(** The file that has been made has no room: nothing is written. *)
Lemma FileWrite_does fs ss A : represents M (fs, ss) A ->
  let head := Printf "Sequential write of %d byte file, in %d byte chunks" [Int 50000; Int 10] in
  exists ss', (fits (label FileName) 0 A /\
      FileWrite M fs ss = Ret ([head; perf_says "Perf test: unable to write %s"], ss') /\
      represents M (fs, ss') (mkAbstract (<[label FileName := []]> (afiles A)) (aroom A - 1))) \/
    (~ fits (label FileName) 0 A /\ FileWrite M fs ss = Ret ([head; perf_says "Perf test: can't create %s"], ss') /\ represents M (fs, ss') A).
Proof using G.
  intros R head. unfold FileWrite. change FileSize with 50000. change ContentSize with 10. fold head.
  destruct (Create_cases fs ss A FileName 0 R FileName_readable ltac:(done)) as ([] & ss1 & -> & Hb); cbn [bind negb].
  - destruct Hb as (Hfits & c & Hc & R1). assert (c = []) as -> by (apply length_zero_iff_nil; lia). change (cost 0) with 1 in R1.
    pose proof (Open_opened M G fs ss1 _ FileName R1 FileName_readable) as Hopen. cbn [afiles] in Hopen.
    rewrite lookup_insert_eq in Hopen. destruct Hopen as (h & -> & Ho). cbn [bind].
    assert (0 < Z.to_nat (Z.quot 50000 10))%nat as Ht by (change (Z.quot 50000 10) with 5000; lia).
    destruct (FileWrite_loop_stops fs ss1 _ _ h _ Ho (lookup_insert_eq _ _ _) Ht) as (ss2 & -> & R2). cbn [bind].
    exists ss2. by left.
  - exists ss1. right. by destruct Hb.
Qed.

(** No file is as large as the test wants. *)
Lemma FileRead_loop_fails fs k h c turns pos buffer ss A : opened M fs ss A k h -> afiles A !! k = Some c ->
  length buffer = 10%nat -> 0 <= pos -> pos + 10 * Z.of_nat turns < 2^31 -> Z.of_nat (length c) < pos + 10 * Z.of_nat turns -> (0 < turns)%nat ->
  FileRead_loop M turns buffer (mkOpen h pos) ss = Ret [perf_says "Perf test: unable to read %s"].
Proof using G.
  intros Ho Hk. revert pos buffer. induction turns as [|turns IH]; intros pos buffer Hb Hp Hlt Hc Ht; [lia|]. cbn [FileRead_loop].
  change ContentSize with 10. destruct (opened_Read M G _ _ _ _ _ _ buffer 10 pos Ho Hk) as (buf & -> & Hb' & _); [lia..|]. cbn [bind].
  set (m := moved _ 10 pos). destruct (_ || _) eqn:E; [done|]. apply orb_false_iff in E as [E _]. apply Z.ltb_ge in E.
  assert (m = 10 /\ pos + 10 <= Z.of_nat (length c)) as [-> ?].
  { unfold m, moved in *. cbn [Z.leb Z.compare orb] in *. destruct (Z.leb_spec (Z.of_nat (length c)) pos); lia. }
  apply IH; lia.
Qed.

Lemma FileRead_does fs ss A : represents M (fs, ss) A ->
  FileRead M fs ss = Ret [perf_read; perf_says (if decide (is_Some (afiles A !! label FileName))
    then "Perf test: unable to read %s" else "Perf test: unable to open file %s")].
Proof using G.
  intros R. unfold FileRead. pose proof (Open_opened M G fs ss A FileName R FileName_readable) as Hopen.
  destruct (afiles A !! label FileName) as [c|] eqn:Hk.
  - destruct Hopen as (h & -> & Ho). cbn [bind]. destruct (opened_contents _ _ _ _ _ _ Ho) as (_ & Hk' & Hlen & Hmax). rewrite Hk in Hk'.
    injection Hk' as Hc. rewrite <- Hc in Hlen. change MaxFileSize with 3840 in Hmax. pose proof (gm_mem M G ContentSize ltac:(done)).
    change ContentSize with 10 in *. change (Z.to_nat (Z.quot FileSize 10)) with (Z.to_nat 5000).
    rewrite (FileRead_loop_fails fs _ h c _ 0 _ ss A Ho Hk) by lia. cbn [bind]. by rewrite decide_True by (by eexists).
  - rewrite Hopen. cbn [bind]. by rewrite decide_False by (by intros [? [=]]).
Qed.

Lemma PerformanceTest_does fs ss A : represents M (fs, ss) A ->
  exists out ss' A', PerformanceTest M fs ss = Ret (out, ss') /\ does M unix Perf A out A' /\ represents M (fs, ss') A'.
Proof using G.
  intros R. unfold PerformanceTest. destruct (FileWrite_does fs ss A R) as (ss1 & [(Hfits & -> & R1)|(Hno & -> & R1)]); cbn [bind].
  - rewrite (FileRead_does fs ss1 _ R1). cbn [bind afiles]. rewrite lookup_insert_eq, decide_True by (by eexists).
    destruct (Remove_cases fs ss1 _ FileName R1 FileName_readable) as (ss2 & Hr). cbn [afiles] in Hr. rewrite lookup_insert_eq in Hr.
    destruct Hr as [-> R2]. cbn [bind negb]. eexists _, ss2, A. split; [done|]. split; [by apply (Perf_fails M unix A)|].
    unfold removed in R2. cbn [afiles aroom length] in R2. change (cost (Z.of_nat 0)) with 1 in R2.
    rewrite delete_insert_id in R2 by apply Hfits. replace (aroom A - 1 + 1) with (aroom A) in R2 by lia. by destruct A.
  - rewrite (FileRead_does fs ss1 _ R1). cbn [bind]. destruct (Remove_cases fs ss1 _ FileName R1 FileName_readable) as (ss2 & Hr).
    destruct (afiles A !! label FileName) as [c|] eqn:Hk.
    + rewrite decide_True by (by eexists). destruct Hr as [-> R2]. cbn [bind negb]. eexists _, ss2, _. split; [done|].
      split; [by apply (Perf_taken M unix A c) | done].
    + rewrite decide_False by (by intros [? [=]]). destruct Hr as [-> R2]. cbn [bind negb]. eexists _, ss2, A. split; [done|].
      split; [by apply (Perf_no_room M unix A) | done].
Qed.

(** *** Lists *)

Lemma List_does fs ss A : represents M (fs, ss) A -> short_names (afiles A) ->
  exists names, List_files M fs ss = Ret names /\ names ≡ₚ (map_to_list (afiles A)).*1.
Proof using G.
  intros (bm & d & L & K & Hv & _) Hs. cbn [fst snd] in *. unfold List_files. rewrite (fetch_directory_spec M G _ _ _ _ _ K). cbn [bind].
  rewrite (List_spec M _ _ _ _ _ K) by (apply (short_view ss); by rewrite Hv). eexists. split; [done|].
  rewrite (bindings_layout M _ _ _ _ _ K), <- Hv. unfold FileSys.view. by rewrite map_to_list_fmap, <- !list_fmap_compose.
Qed.

Lemma Dump_does fs ss A : represents M (fs, ss) A -> short_names (afiles A) ->
  exists D, FileSystem_Print M fs ss = Ret (disk_says D) /\ shows_map M A D.
Proof using G.
  intros (bm & d & L & K & Hv & Hr) Hs. cbn [fst snd] in *. eexists.
  rewrite (FileSystem_Print_spec M G _ _ _ _ _ K) by (apply (short_view ss); by rewrite Hv). split; [done|].
  by apply (shows_everything M).
Qed.

Lemma does_short c A out A' : does M unix c A out A' -> short_name c -> short_names (afiles A) -> short_names (afiles A').
Proof using.
  intros D Hc Hs. destruct D; cbn [afiles removed short_name] in *; try done.
  - by apply map_Forall_insert_2.
  - by apply map_Forall_delete.
  - by apply map_Forall_delete.
Qed.

Lemma run_command_does c fs ss A : represents M (fs, ss) A -> valid_command unix c -> (c = Ls \/ c = Dump -> short_names (afiles A)) ->
  exists out ss' A', run_command M unix c fs ss = Ret (Some (out, ss')) /\ does M unix c A out A' /\ represents M (fs, ss') A'.
Proof using G.
  intros R Hv Hs. destruct c as [from to|fname|fname| | |]; cbn [run_command].
  - by apply Copy_does.
  - destruct (Print_does fname fs ss A R Hv) as (out & -> & D). cbn [bind fmap option_fmap option_map]. by exists out, ss, A.
  - destruct (Remove_cases fs ss A fname R Hv) as (ss' & Hr). destruct (afiles A !! label fname) as [c|] eqn:Hk; destruct Hr as [-> R'];
      cbn [bind]; eexists [], ss', _; (split; [done|]); split; first [exact R' | by apply Rm_removes | by apply Rm_none].
  - destruct (List_does fs ss A R) as (names & -> & Hn); [by apply Hs; left|]. cbn [bind]. eexists _, ss, A.
    split; [done|]. split; [by apply Ls_lists | done].
  - destruct (Dump_does fs ss A R) as (D & -> & Hd); [by apply Hs; right|]. cbn [bind]. eexists _, ss, A.
    split; [done|]. split; [by apply Dump_shows | done].
  - destruct (PerformanceTest_does fs ss A R) as (out & ss' & A' & -> & D & R'). cbn [bind]. by exists out, ss', A'.
Qed.

(** What a listing needs of the commands before it. *)
Definition listable (cs : list command) : Prop := Ls ∈ cs \/ Dump ∈ cs -> Forall short_name cs.

Lemma run_commands_do cs fs ss A : represents M (fs, ss) A -> Forall (valid_command unix) cs ->
  listable cs -> (Ls ∈ cs \/ Dump ∈ cs -> short_names (afiles A)) ->
  exists out ss' A', run_commands M unix cs fs ss = Ret (Some (out, ss')) /\ does_all M unix cs A out A' /\ represents M (fs, ss') A'.
Proof using G.
  intros R Hcs. revert ss A R. induction Hcs as [|c cs Hc _ IH]; intros ss A R Hl Hs.
  - exists [], ss, A. split; [done|]. split; [constructor | done].
  - destruct (run_command_does c fs ss A R Hc) as (out & ss1 & A1 & E & D & R1); [intros [-> | ->]; apply Hs; set_solver|].
    assert (Ls ∈ cs \/ Dump ∈ cs -> Ls ∈ c :: cs \/ Dump ∈ c :: cs) as Hin by set_solver.
    destruct (IH ss1 A1 R1) as (out' & ss2 & A2 & E' & D' & R2).
    + intros Hls%Hin. by apply Hl in Hls as [_ ?]%Forall_cons.
    + intros Hls%Hin. apply (does_short _ _ _ _ D); [by apply Hl in Hls as [? _]%Forall_cons | by apply Hs].
    + exists (out ++ out'), ss2, A2. cbn [run_commands]. rewrite E. cbn [bind]. rewrite E'. split; [done|]. split; [by econstructor | done].
Qed.
End Refinement.

(** ** Properties *)

(** C15: the six commands of the file system, in any order, on a disk of any content that
    has been formatted: each returns, prints and changes exactly what the map of names
    to contents says. Copying a UNIX file that is missing says so; otherwise it makes a
    file with exactly its bytes, or, when the name is taken, the directory is full or
    there is no room, changes nothing and says so. Printing gives exactly the bytes of
    the file; removing frees its sectors; listing gives every name once. The dump of
    everything shows every file with its bytes, the bytes of the two system files, and
    sectors that are all different and exactly the marked ones. The performance test,
    though, never succeeds: it makes a file of length 0, and files do not grow; and it
    removes a file called TestFile that was there before. Two limits of the code are
    hypotheses: no UNIX file that is copied is larger than the 3840 bytes a header can
    say (beyond them the source writes outside the header: see [Create_errors]), and
    when a list or a dump is asked for, no file is given a name of more than eight
    characters (the zero after nine may be missing: see [nine_letter_names]). *)
Theorem commands_implement_map M unix ss cs : good_memory M -> wf_sectors ss -> Forall (valid_command unix) cs -> listable cs ->
  exists fs ss1 out ss' A, Format M ss = Ret (fs, ss1) /\ run_commands M unix cs fs ss1 = Ret (Some (out, ss')) /\
    does_all M unix cs (mkAbstract ∅ 1019) out A /\ represents M (fs, ss') A.
Proof.
  intros G Hss Hcs Hl. destruct (Format_spec M G ss Hss) as (fs & ss1 & bm & d & Hf & K & Hr).
  destruct (run_commands_do M G unix cs fs ss1 (mkAbstract ∅ 1019)) as (out & ss' & A & E & D & R); [|exact Hcs|exact Hl| |].
  - exists bm, d, ∅. split; [exact K|]. split; [apply fmap_empty | exact Hr].
  - intros _. apply map_Forall_empty.
  - exists fs, ss1, out, ss', A. exact (conj Hf (conj E (conj D R))).
Qed.

Module Demo.
Import FileSys.Demo.

(** A UNIX file system with one file of 23 bytes. *)
Definition host (fname : list Z) : option (list Z) :=
  if bool_decide (fname = cd) then Some (Z.of_nat <$> seq 100 23) else None.

Definition commands : list command :=
  [Cp ab ab; Cp cd ab; Show_file ab; Cp cd FileName; Ls; Perf; Dump; Rm ab; Show_file ab; Ls].

(** The disk after the performance test: one file, and the entry of the removed one. *)
Definition dumped : shown_disk :=
  mkShownDisk ([0; 0; 0; 127] ++ replicate 124 0, [2])
    (table_bytes true
      ([mkEntry true [7; 7; 7] 5 ([97; 98] ++ replicate 7 0 ++ [88]) [0; 0]; mkEntry false [7; 7; 7] 7 (FileName ++ [88]) [0; 0]] ++
       replicate 8 (mkEntry false [7; 7; 7] 9 (replicate 10 88) [0; 0])), [3; 4])
    [0; 1; 2; 3; 4; 5; 6] [mkShown [97; 98] 5 [6] (Z.of_nat <$> seq 100 23)].

Definition said : list output :=
  [Printf "Copy: couldn't open input file %s" [Str ab]] ++ (Putc <$> (Z.of_nat <$> seq 100 23)) ++
  [Printf "%s" [Str [97; 98]]; Printf "%s" [Str (chars "TestFile")]] ++
  perf_output [perf_says "Perf test: can't create %s"; perf_read; perf_says "Perf test: unable to read %s"; Stats] ++
  disk_says dumped ++ [Printf "Print: unable to open file %s" [Str ab]].

Lemma commands_valid : Forall (valid_command host) commands.
Proof.
  assert (forall f c, host f = Some c -> length c = 23%nat) as H.
  { intros f c. unfold host. case_bool_decide; [by intros [= <-] | done]. }
  repeat (apply Forall_cons; split); [..| by apply Forall_nil]; cbn; first [exact I | idtac];
    try (split; [|intros c Hc; rewrite (H _ c Hc); change MaxFileSize with 3840; lia]);
    first [exact FileName_readable | right; right; left; reflexivity].
Qed.

Lemma commands_listable : listable commands.
Proof. intros _. repeat (apply Forall_cons; split); [..| by apply Forall_nil]; first [exact I | unfold short_name; vm_compute; lia]. Qed.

EXERCISE INSTRUCTIONS: Which lines of the data hold the string "left"? Return each of them.

RESULT BELOW:
    exists ss2. by left.
  - destruct (List_does fs ss A R) as (names & -> & Hn); [by apply Hs; left|]. cbn [bind]. eexists _, ss, A.
    first [exact FileName_readable | right; right; left; reflexivity].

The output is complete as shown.